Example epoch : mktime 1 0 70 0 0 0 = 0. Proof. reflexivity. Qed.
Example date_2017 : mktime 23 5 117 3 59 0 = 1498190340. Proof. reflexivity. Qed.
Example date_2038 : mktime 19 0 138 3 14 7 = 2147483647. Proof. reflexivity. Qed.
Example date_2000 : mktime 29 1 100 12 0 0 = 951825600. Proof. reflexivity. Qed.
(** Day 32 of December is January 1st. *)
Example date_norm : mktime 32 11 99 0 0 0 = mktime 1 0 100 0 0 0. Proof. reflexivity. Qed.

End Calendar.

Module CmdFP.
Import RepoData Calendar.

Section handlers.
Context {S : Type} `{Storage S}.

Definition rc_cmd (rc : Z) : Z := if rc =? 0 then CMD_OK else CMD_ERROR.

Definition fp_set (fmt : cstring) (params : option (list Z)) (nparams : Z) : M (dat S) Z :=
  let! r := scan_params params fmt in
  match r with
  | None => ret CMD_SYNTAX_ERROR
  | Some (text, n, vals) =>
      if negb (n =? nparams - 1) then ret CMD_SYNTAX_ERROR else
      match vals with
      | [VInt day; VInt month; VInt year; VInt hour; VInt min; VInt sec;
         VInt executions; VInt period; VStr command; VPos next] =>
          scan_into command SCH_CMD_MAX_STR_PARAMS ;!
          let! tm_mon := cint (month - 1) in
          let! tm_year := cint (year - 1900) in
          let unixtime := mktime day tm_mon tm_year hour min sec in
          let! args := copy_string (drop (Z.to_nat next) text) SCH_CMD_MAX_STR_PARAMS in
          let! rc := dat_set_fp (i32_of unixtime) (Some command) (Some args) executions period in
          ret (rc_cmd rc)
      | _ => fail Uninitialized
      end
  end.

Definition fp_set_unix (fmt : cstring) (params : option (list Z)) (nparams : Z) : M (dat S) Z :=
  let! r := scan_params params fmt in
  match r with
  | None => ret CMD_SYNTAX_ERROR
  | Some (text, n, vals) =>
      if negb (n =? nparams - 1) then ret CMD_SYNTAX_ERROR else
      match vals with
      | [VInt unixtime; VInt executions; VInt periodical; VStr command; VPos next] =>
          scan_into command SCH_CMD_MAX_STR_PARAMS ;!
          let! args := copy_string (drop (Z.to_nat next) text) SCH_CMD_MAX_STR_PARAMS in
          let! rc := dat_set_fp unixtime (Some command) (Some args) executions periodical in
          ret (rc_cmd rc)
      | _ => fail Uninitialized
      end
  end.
--
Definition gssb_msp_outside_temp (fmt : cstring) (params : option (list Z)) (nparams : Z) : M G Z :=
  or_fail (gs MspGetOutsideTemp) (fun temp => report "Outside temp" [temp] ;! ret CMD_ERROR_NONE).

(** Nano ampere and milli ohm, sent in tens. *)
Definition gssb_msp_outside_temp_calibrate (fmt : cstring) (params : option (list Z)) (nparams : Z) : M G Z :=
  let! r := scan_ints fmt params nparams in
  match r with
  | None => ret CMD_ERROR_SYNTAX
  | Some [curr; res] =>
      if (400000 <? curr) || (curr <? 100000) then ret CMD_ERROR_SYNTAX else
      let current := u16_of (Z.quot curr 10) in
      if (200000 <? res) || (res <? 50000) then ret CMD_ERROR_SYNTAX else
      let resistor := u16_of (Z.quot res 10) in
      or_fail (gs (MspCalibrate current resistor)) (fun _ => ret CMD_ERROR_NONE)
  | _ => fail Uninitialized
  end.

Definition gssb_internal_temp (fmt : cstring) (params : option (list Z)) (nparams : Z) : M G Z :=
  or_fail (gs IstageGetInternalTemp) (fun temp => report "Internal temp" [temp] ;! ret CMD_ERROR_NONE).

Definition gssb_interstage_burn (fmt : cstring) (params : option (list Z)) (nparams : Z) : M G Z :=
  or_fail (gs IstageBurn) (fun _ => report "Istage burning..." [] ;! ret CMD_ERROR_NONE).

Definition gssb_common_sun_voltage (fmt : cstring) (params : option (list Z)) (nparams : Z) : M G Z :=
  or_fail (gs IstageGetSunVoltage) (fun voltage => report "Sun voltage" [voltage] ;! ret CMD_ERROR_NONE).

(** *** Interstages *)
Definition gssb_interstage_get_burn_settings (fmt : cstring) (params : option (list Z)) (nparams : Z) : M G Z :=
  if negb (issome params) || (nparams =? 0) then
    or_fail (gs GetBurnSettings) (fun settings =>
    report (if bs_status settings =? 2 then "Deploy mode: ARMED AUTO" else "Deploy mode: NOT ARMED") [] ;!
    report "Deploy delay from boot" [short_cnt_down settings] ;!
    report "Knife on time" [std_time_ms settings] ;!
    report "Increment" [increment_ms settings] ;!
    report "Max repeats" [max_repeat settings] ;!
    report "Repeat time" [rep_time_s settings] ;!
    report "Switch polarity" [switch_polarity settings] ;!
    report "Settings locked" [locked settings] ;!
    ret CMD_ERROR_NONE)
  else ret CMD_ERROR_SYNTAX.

### [EXERCISE GOAL]
Exactly how many lines of the data include the word "next"? Reply with that number only.

### [TASK RESPONSE]
4